光譜法結(jié)合化學(xué)計(jì)量學(xué)研究石墨烯量子點(diǎn)與胰蛋白酶的相互作用

張秋蘭,朱 智,溫子健,倪永年

南昌大學(xué)化學(xué)學(xué)院,江西 南昌 330031

引 言

熒光石墨烯量子點(diǎn)(GQDs)具有良好的化學(xué)惰性和生物相容性,以及熒光發(fā)光可調(diào)和熒光上轉(zhuǎn)換等特性,已成為生物成像、藥物運(yùn)輸、疾病檢測(cè)和熒光探針等領(lǐng)域的研究熱點(diǎn)[1]。因GQDs在靶向藥物遞送和改變血腦屏障等方面的應(yīng)用受到了極大的關(guān)注,人們對(duì)評(píng)估GQDs在生物系統(tǒng)中的潛在毒性風(fēng)險(xiǎn)越來(lái)越感興趣[2]。已有文獻(xiàn)報(bào)道石墨烯納米材料可能導(dǎo)致嚴(yán)重的細(xì)胞毒性和肺部疾病[3],但有關(guān)GQDs毒性研究或生物學(xué)效應(yīng)的報(bào)道較少。Huang等[4]和Lu等[5]分別研究了GQDs與人血清白蛋白和DNA的相互作用,為評(píng)價(jià)GQDs在生物醫(yī)學(xué)領(lǐng)域的毒性和生物學(xué)效應(yīng)提供了依據(jù)。然而,有關(guān)GQDs的毒理學(xué)研究還有待深入。

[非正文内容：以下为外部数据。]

(** * Web-Scraper-Service: the extraction engine, embedded and verified

    A shallow embedding of [scrapers/base.py], [scrapers/text_scraper.py]
    and [scrapers/url_scraper.py] (with [config.py] and the request
    validation of [app.py]), followed by the properties of the engine
    that the specification states.

    Python text is a list of Unicode code points.  Dictionaries returned
    to the caller are finite maps from field names to values.  The parsed
    document is a tree of tags, text nodes and comments, as BeautifulSoup
    builds it.  The network, the HTML parser and the URL library are
    inputs of the model. *)

From Stdlib Require Import NArith ZArith Lia Bool Btauto List Sorted Ascii String DecimalString.
From stdpp Require Import base option list gmap strings.
Import ListNotations.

胰蛋白酶(trypsin,Tryp)是胰腺分泌的一種絲氨酸蛋白酶,其分子為23 300,由223個(gè)氨基酸殘基組成,在脊椎動(dòng)物的消化、蛋白質(zhì)成熟、凋亡、凝血、免疫反應(yīng)等生理過(guò)程中起著重要的作用。近年來(lái),胰蛋白酶得到了廣泛的應(yīng)用,對(duì)胰蛋白酶的研究也時(shí)有報(bào)道,例如藥物分子和納米粒子與胰蛋白酶的相互作用[6-7],谷胱甘肽包裹的CdTe量子點(diǎn)和CdSe量子點(diǎn)與胰蛋白酶的作用[8-9]。然而,在分子水平上GQDs對(duì)胰蛋白酶的毒性研究尚未見(jiàn)報(bào)道。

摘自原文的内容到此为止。